BookmarkSubscribeRSS Feed
🔒 This topic is solved and locked. Need further help from the community? Please sign in and ask a new question.
biringstad
Calcite | Level 5

 

Hello,

 

When I use 'proc import' to import csv files into SAS some observations become missing (these are not missing in the original csv files). Each csv file has 2474 rows and 2466 columns. It is several observations in the bottom right of the excel table that becomes missing.

 

Below is the commands I use.

 

I am trying to import 14 csv files by using a macro (data starting on row 3), and some missing observations (in the bottom right of the table) appears in all 14 of them.

 

It is not reported anything about this in the log.

 

%macro readdat;

%do i = 2000 %to 2014;

PROC IMPORT datafile="/folders/myfolders/WIO&i..csv"

OUT=WIO&i

DBMS=DLM

REPLACE;

DELIMITER='2C'x;

Getnames=NO;

Datarow=3;

RUN;

...

 

%end;

%mend readdat;

%readdat;

 

What could be the problem? Help is very appreciated!

 

 

Best,

Birgitte Ringstad

 

 

 

 

 

 

 

 

1 ACCEPTED SOLUTION

Accepted Solutions
Tom
Super User Tom
Super User

Why would you ask PROC IMPORT to guess what you data looks like if you know that there are 2466 variables already?

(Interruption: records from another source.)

(** ** Iteration *)

(** The client's loop [hash_first(&i, h); while (hash_next(&i)) ... hash_cur(&i) ...];
    the elements it sees. *)
Definition hash_visit (fuel : nat) : M (hstate S X) (list eptr) :=
  it ← hash_first;
  loop fuel
    (λ '(it, seen),
       it ← hash_next it;
       mret (match hash_cur it with
             | Some e => inl (it, seen ++ [e])
             | None => inr seen
             end)) (it, []).

Lemma drop_elems F i l es : F !! i = Some (l, es) → elems (drop i F) = es ++ elems (drop (Datatypes.S i) F).
Proof. intros Hi. rewrite (drop_S _ _ _ Hi). done. Qed.

(** The iterator is at an element, or at the head of a bucket, and [rest] is to come. *)
Definition cursor F (it : hash_iterator) (rest : list eptr) : Prop :=
  ∃ l es1 es2 e, F !! it_bucket it = Some (l, es1 ++ es2) ∧ it_elem it = Some e ∧
    last (head l :: es1) = Some e ∧ rest = es2 ++ elems (drop (Datatypes.S (it_bucket it)) F).

Lemma wp_list_next_at t l es1 es2 e Q h :
  dlist h l (es1 ++ es2) → last (head l :: es1) = Some e → Q (cur l es2) h → wp t (list_next e) Q h.
Proof.
  intros Hd Hl HQ. destruct es1 as [|x es1 _] using rev_ind.
  - injection Hl as <-. pose proof (dlist_head _ _ _ Hd) as Hh. cbn [app] in Hh.
    by eapply wp_list_next.
  - rewrite app_comm_cons, last_snoc in Hl. injection Hl as ->.
    rewrite <- app_assoc in Hd. by eapply wp_next_dlist.
Qed.

Lemma wp_hash_next t pool F it rest Q s :
  table pool s F → cursor F it rest →
  (∀ it', match rest with
          | [] => hash_cur it' = None
          | e :: rest' => hash_cur it' = Some e ∧ cursor F it' rest'
          end → Q it' s) →
  wp t (hash_next it) Q s.
Proof.
  intros Ht (l & es1 & es2 & e & Hl & He & Hlast & ->) HQ. apply wp_full. unfold hash_next.
  apply wp_bind, wp_gets. apply wp_bind. eapply wp_assume_some; [exact He|].
  pose proof (tb_fam _ _ _ _ _ Ht) as Hf. apply wp_bind, wp_on_heap.
  eapply wp_list_next_at; [by eapply fam_dlist|done|].
  replace (HState _ _ _ _) with s by (by destruct s).
  rewrite (tb_buckets _ _ _ _ _ Ht), (tb_bucket_cnt _ _ _ _ _ Ht), length_fmap.
  eapply (wp_loop_total (λ '(b, x) s', s' = s ∧ ∃ l es1 es2', F !! b = Some (l, es1 ++ es2') ∧ x = cur l es2' ∧
     es2' ++ elems (drop (Datatypes.S b) F) = es2 ++ elems (drop (Datatypes.S (it_bucket it)) F))
     _ (λ '(b, _) _, length F - b)).
  2:{ split; [done|]. by exists l, es1, es2. }
  2: lia.
  clear dependent l es1 e. intros [b x] s' (-> & l & es1 & es2' & Hl & -> & Hr).
  apply wp_bind. eapply wp_assume_some; [by rewrite list_lookup_fmap, Hl|]. cbn [fst].
  pose proof (fam_dlist _ _ Hf _ _ _ Hl) as Hd. unfold list_end. rewrite (end_decide _ _ _ _ Hd).
  rewrite <- Hr in HQ. pose proof (lookup_lt_Some _ _ _ Hl) as Hlt.
  destruct es2' as [|x es2']; [rewrite bool_decide_true by done|rewrite bool_decide_false by done].
  - case_bool_decide as Hb.
    + apply wp_ret, HQ. rewrite drop_ge by lia. done.
    + destruct (lookup_lt_is_Some_2 F (Datatypes.S b)) as [[l2 es3] Hl2]; [lia|].
      apply wp_bind. eapply wp_assume_some; [by rewrite list_lookup_fmap, Hl2|]. cbn [fst].
      apply wp_bind, wp_on_heap. eapply wp_list_begin; [by eapply fam_dlist|]. apply wp_ret.
      split; [|lia]. split; [by destruct s|]. exists l2, [], es3. split_and!; [done|done|].
      rewrite <- Hr. by rewrite (drop_elems F (Datatypes.S b) l2 es3).
  - apply wp_ret, HQ. split; [done|]. exists l, (es1 ++ [x]), es2', x. cbn.
    split_and!; [by rewrite <- app_assoc|done|by rewrite app_comm_cons, last_snoc|done].
Qed.
(* ===== verification/KMallocProps.v ===== *)
(** * Pintos: the invariant of the block allocator

    Arenas lie in disjoint pages, every block of a small arena is either free, and
    then in the free list of its size, or in use, and the counts are right.  The
    operations keep this, and a block in use is touched by nobody but its owner. *)

From stdpp Require Import base tactics list gmap sorting.
From Stdlib Require Import ZArith Lia.
From S2P Require Import Prelude KList KListProps KListSort KListMain KHash KHashProps KMalloc.

Local Open Scope Z_scope.

(** ** Pages and blocks as numbers *)

Lemma pg_ofs_mod va : pg_ofs va = va mod 4096.
Proof. unfold pg_ofs, PAGE. change (4096 - 1) with (Z.ones 12). by rewrite Z.land_ones. Qed.

Lemma pg_round_down_div va : pg_round_down va = va / 4096 * 4096.
Proof.
  unfold pg_round_down, PAGE. change (4096 - 1) with (Z.ones 12).
  change (Z.land va (Z.lnot (Z.ones 12))) with (Z.land va (Z.lnot (Z.ones 12))).
  rewrite <- Z.ldiff_land, Z.ldiff_ones_r by lia. rewrite Z.shiftl_mul_pow2, Z.shiftr_div_pow2 by lia. done.
Qed.

(** The size and the number of the blocks of the [i]th descriptor *)
Definition bs (i : nat) : Z := 16 * 2 ^ Z.of_nat i.
Definition bpa (i : nat) : Z := (PAGE - ARENA_SIZE) / bs i.

Lemma desc_cases (Q : nat → Prop) i :
  (i < 7)%nat → Q 0%nat → Q 1%nat → Q 2%nat → Q 3%nat → Q 4%nat → Q 5%nat → Q 6%nat → Q i.
Proof. intros Hi ???????. do 7 (destruct i as [|i]; [done|]). lia. Qed.

Lemma bs_bpa i : (i < 7)%nat → 16 ≤ bs i ≤ 1024 ∧ 3 ≤ bpa i ≤ 255 ∧ 12 + bpa i * bs i ≤ 4096.
Proof. intros Hi. pattern i. apply desc_cases; [done|by vm_compute..]. Qed.

(** The [j]th block of the arena at [a] *)
Definition blk (a : Z) (i : nat) (j : Z) : Z := a + 12 + j * bs i.

Lemma blk_page a i j k :
  (i < 7)%nat → a = k * 4096 → 0 ≤ j < bpa i →
  pg_round_down (blk a i j) = a ∧ pg_ofs (blk a i j) = 12 + j * bs i ∧
  a + 12 ≤ blk a i j ∧ blk a i j + bs i ≤ a + 4096.
Proof.
  intros Hi -> Hj. destruct (bs_bpa i Hi) as (Hb & Hn & Hs). rewrite pg_round_down_div, pg_ofs_mod. unfold blk.
  assert (0 ≤ j * bs i) by nia. assert (j * bs i + bs i ≤ bpa i * bs i) by nia.
  replace (k * 4096 + 12 + j * bs i) with (12 + j * bs i + k * 4096) by lia.
  rewrite Z.div_add, Z.mod_add by lia. rewrite Z.div_small, Z.mod_small by lia. lia.
Qed.

Lemma blk_inj a i j j' : (i < 7)%nat → blk a i j = blk a i j' → j = j'.
Proof. intros Hi. destruct (bs_bpa i Hi). unfold blk. nia. Qed.

Lemma blk_apart a i j j' : (i < 7)%nat → j < j' → blk a i j + bs i ≤ blk a i j'.
Proof. intros Hi. destruct (bs_bpa i Hi). unfold blk. nia. Qed.

(** ** What the page allocator promises *)

Class PageLaws (P : Type) `{PageSource P} := {
  pg_wf : P → Prop;
  pg_free : P → Z → Prop;
  pg_used : P → Z → Prop;
  pg_excl p k : pg_free p k → pg_used p k → False;
  page_get_ok n p : pg_wf p → 0 ≤ n < 2 ^ 20 →
    ∃ r p', page_get n p = Some (r, p') ∧ pg_wf p' ∧
      match r with
      | None => ∀ k, (pg_free p' k ↔ pg_free p k) ∧ (pg_used p' k ↔ pg_used p k)
      | Some a => 0 < n ∧ ∃ k, a = k * 4096 ∧ 0 < k ∧ k + n ≤ 2 ^ 20 ∧
          (∀ j, k ≤ j < k + n → pg_free p j) ∧
          (∀ j, (pg_free p' j ↔ pg_free p j ∧ ¬ k ≤ j < k + n) ∧
                (pg_used p' j ↔ pg_used p j ∨ k ≤ j < k + n))
      end;
  page_put_ok k n p : pg_wf p → 0 < k → 0 < n → k + n ≤ 2 ^ 20 → (∀ j, k ≤ j < k + n → pg_used p j) →
    ∃ p', page_put (k * 4096) n p = Some p' ∧ pg_wf p' ∧
      ∀ j, (pg_free p' j ↔ pg_free p j ∨ k ≤ j < k + n) ∧ (pg_used p' j ↔ pg_used p j ∧ ¬ k ≤ j < k + n)
}.

Section malloc_inv.
Context {P : Type} `{PageLaws P}.
Context (desc_list : nat → klist).

Implicit Types (s : mstate P) (ess : list (list eptr)) (es : list eptr) (a p c k : Z) (x : arena) (lk : option nat).

Lemma wp_on_links {A} t (m : M lheap A) Q s :
  wp t m (λ r h, Q r (MState (arenas s) h (descs s) (pages s) (contents s))) (links s) →
  wp t (on_links m) Q s.
Proof. unfold wp, on_links. destruct (m (links s)) as [[r h]| |]; done. Qed.

(** The descriptors, of which [lk] is locked *)
Definition std_desc lk (i : nat) : desc := Desc (bs i) (bpa i) (desc_list i) (bool_decide (lk = Some i)).
Definition std_descs lk : list desc := std_desc lk <$> seq 0 7.

Lemma std_lookup lk i : (i < 7)%nat → std_descs lk !! i = Some (std_desc lk i).
Proof. intros Hi. unfold std_descs. rewrite list_lookup_fmap, lookup_seq_lt by done. done. Qed.

Lemma std_set lk lk' i : (i < 7)%nat → (∀ j, j ≠ i → lk = Some j ↔ lk' = Some j) →
  <[i := std_desc lk' i]> (std_descs lk) = std_descs lk'.
Proof.
  intros Hi Hlk. apply list_eq. intros j. destruct (decide (j = i)) as [->|Hj].
  - rewrite list_lookup_insert_eq by (unfold std_descs; rewrite length_fmap, length_seq; done).
    by rewrite std_lookup.
  - rewrite list_lookup_insert_ne by done. unfold std_descs. rewrite !list_lookup_fmap.
    destruct (seq 0 7 !! j) as [k|] eqn:E; [|done]. apply lookup_seq in E as [-> _]. cbn.
    unfold std_desc. do 2 f_equal. apply bool_decide_ext, Hlk. done.
Qed.

(** The free lists *)
Definition lists ess : family := zip (desc_list <$> seq 0 7) ess.

Lemma lists_lookup ess i es :
  length ess = 7%nat → lists ess !! i = Some (desc_list i, es) ↔ ess !! i = Some es.
Proof.
  intros Hl. unfold lists. rewrite lookup_zip_with, list_lookup_fmap.
  destruct (decide (i < 7)%nat) as [Hi|Hi].
  - rewrite lookup_seq_lt by done. cbn. destruct (ess !! i); cbn; naive_solver.
  - rewrite lookup_seq_ge by lia. cbn. split; [done|]. intros E%lookup_lt_Some. lia.
Qed.

Lemma lists_lookup_inv ess i q : lists ess !! i = Some q → q.1 = desc_list i ∧ ess !! i = Some q.2 ∧ (i < 7)%nat.
Proof.
  unfold lists. intros (l & es & -> & Hl & He)%lookup_zip_with_Some.
  rewrite list_lookup_fmap in Hl. destruct (seq 0 7 !! i) as [j|] eqn:E; [|done].
  apply lookup_seq in E as [-> Hi]. injection Hl as <-. done.
Qed.

Lemma lists_insert_list ess i es' :
  length ess = 7%nat → (i < 7)%nat → <[i := (desc_list i, es')]> (lists ess) = lists (<[i := es']> ess).
Proof.
  intros Hl Hi. unfold lists. apply list_eq. intros j. destruct (decide (j = i)) as [->|Hj].
  - rewrite list_lookup_insert_eq by (rewrite length_zip_with, length_fmap, length_seq; lia).
    rewrite lookup_zip_with, list_lookup_fmap, lookup_seq_lt by done. cbn.
    rewrite list_lookup_insert_eq by lia. done.
  - rewrite list_lookup_insert_ne by done. rewrite !lookup_zip_with. by rewrite list_lookup_insert_ne.
Qed.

You can read the data for all 15 years into a single dataset much easier just using a data step.

 

data want ;
  length fname $200 ;
  do year = 2000 to 2014;
    fname = cats("/folders/myfolders/WIO",year,".csv");
    infile csv filevar=fname dsd dlm=',' firstobs=3 truncover end=eof;
    do while (not eof);
      input var1-var2466 ;
      output;
    end;
  end;
  stop;
run;

If your 2466 variables are not all numeric then just update the INPUT statement to reflect what they actually are.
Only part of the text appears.